**Task description**
Every line in the data below from the one containing "ToSlotsString s = inr" down to the one containing "unfold ToSlotsString. rewrite", both included, must be retyped exactly; no other line is to appear.

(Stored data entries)
──────

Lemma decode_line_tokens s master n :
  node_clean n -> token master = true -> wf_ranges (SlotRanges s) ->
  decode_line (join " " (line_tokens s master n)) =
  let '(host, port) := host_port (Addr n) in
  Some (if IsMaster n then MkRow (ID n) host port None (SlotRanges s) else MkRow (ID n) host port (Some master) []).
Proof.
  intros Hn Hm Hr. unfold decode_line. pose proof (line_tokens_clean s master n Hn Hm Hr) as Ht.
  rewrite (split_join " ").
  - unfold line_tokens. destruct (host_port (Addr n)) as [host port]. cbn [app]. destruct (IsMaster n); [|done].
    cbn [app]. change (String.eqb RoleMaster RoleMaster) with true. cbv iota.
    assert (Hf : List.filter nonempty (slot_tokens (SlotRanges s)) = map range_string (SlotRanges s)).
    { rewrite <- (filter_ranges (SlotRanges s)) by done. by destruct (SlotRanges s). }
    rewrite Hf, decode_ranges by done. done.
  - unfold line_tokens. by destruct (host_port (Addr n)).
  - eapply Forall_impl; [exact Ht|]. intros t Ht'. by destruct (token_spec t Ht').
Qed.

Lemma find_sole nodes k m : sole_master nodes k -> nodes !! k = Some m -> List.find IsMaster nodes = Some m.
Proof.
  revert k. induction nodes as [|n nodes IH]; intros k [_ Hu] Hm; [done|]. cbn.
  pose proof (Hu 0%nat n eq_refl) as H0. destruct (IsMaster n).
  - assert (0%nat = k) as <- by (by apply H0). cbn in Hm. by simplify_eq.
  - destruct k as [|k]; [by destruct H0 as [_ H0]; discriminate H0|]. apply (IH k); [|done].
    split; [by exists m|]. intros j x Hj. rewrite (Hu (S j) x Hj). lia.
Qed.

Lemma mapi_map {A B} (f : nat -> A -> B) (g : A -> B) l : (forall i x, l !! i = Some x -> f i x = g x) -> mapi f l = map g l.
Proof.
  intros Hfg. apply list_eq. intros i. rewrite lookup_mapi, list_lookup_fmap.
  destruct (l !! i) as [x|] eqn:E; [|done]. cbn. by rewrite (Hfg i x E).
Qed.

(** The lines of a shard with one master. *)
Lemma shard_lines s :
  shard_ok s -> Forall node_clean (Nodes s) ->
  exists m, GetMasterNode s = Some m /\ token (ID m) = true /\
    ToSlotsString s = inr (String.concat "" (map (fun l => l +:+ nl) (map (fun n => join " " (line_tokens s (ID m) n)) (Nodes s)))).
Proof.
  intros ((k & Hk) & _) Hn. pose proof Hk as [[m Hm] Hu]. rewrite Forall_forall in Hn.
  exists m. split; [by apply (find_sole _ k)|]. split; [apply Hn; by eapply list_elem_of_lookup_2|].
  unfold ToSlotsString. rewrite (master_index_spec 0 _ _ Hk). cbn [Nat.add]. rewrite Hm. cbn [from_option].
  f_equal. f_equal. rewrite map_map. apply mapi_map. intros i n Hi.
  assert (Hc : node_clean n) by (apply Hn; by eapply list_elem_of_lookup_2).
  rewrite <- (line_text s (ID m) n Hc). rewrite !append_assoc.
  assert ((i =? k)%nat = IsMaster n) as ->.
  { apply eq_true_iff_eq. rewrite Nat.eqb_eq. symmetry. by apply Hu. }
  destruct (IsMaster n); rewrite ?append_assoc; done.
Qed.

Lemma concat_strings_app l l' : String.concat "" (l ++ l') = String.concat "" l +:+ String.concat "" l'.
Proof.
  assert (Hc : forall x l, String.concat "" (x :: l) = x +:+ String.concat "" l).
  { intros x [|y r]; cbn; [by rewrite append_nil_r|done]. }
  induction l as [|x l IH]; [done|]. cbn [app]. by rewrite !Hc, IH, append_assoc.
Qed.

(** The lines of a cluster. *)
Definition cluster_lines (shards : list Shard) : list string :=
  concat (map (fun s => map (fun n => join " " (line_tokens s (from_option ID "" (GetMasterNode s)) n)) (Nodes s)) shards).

──────

**Answer to this exercise**
    ToSlotsString s = inr (String.concat "" (map (fun l => l +:+ nl) (map (fun n => join " " (line_tokens s (ID m) n)) (Nodes s)))).
Proof.
  intros ((k & Hk) & _) Hn. pose proof Hk as [[m Hm] Hu]. rewrite Forall_forall in Hn.
  exists m. split; [by apply (find_sole _ k)|]. split; [apply Hn; by eapply list_elem_of_lookup_2|].
  unfold ToSlotsString. rewrite (master_index_spec 0 _ _ Hk). cbn [Nat.add]. rewrite Hm. cbn [from_option].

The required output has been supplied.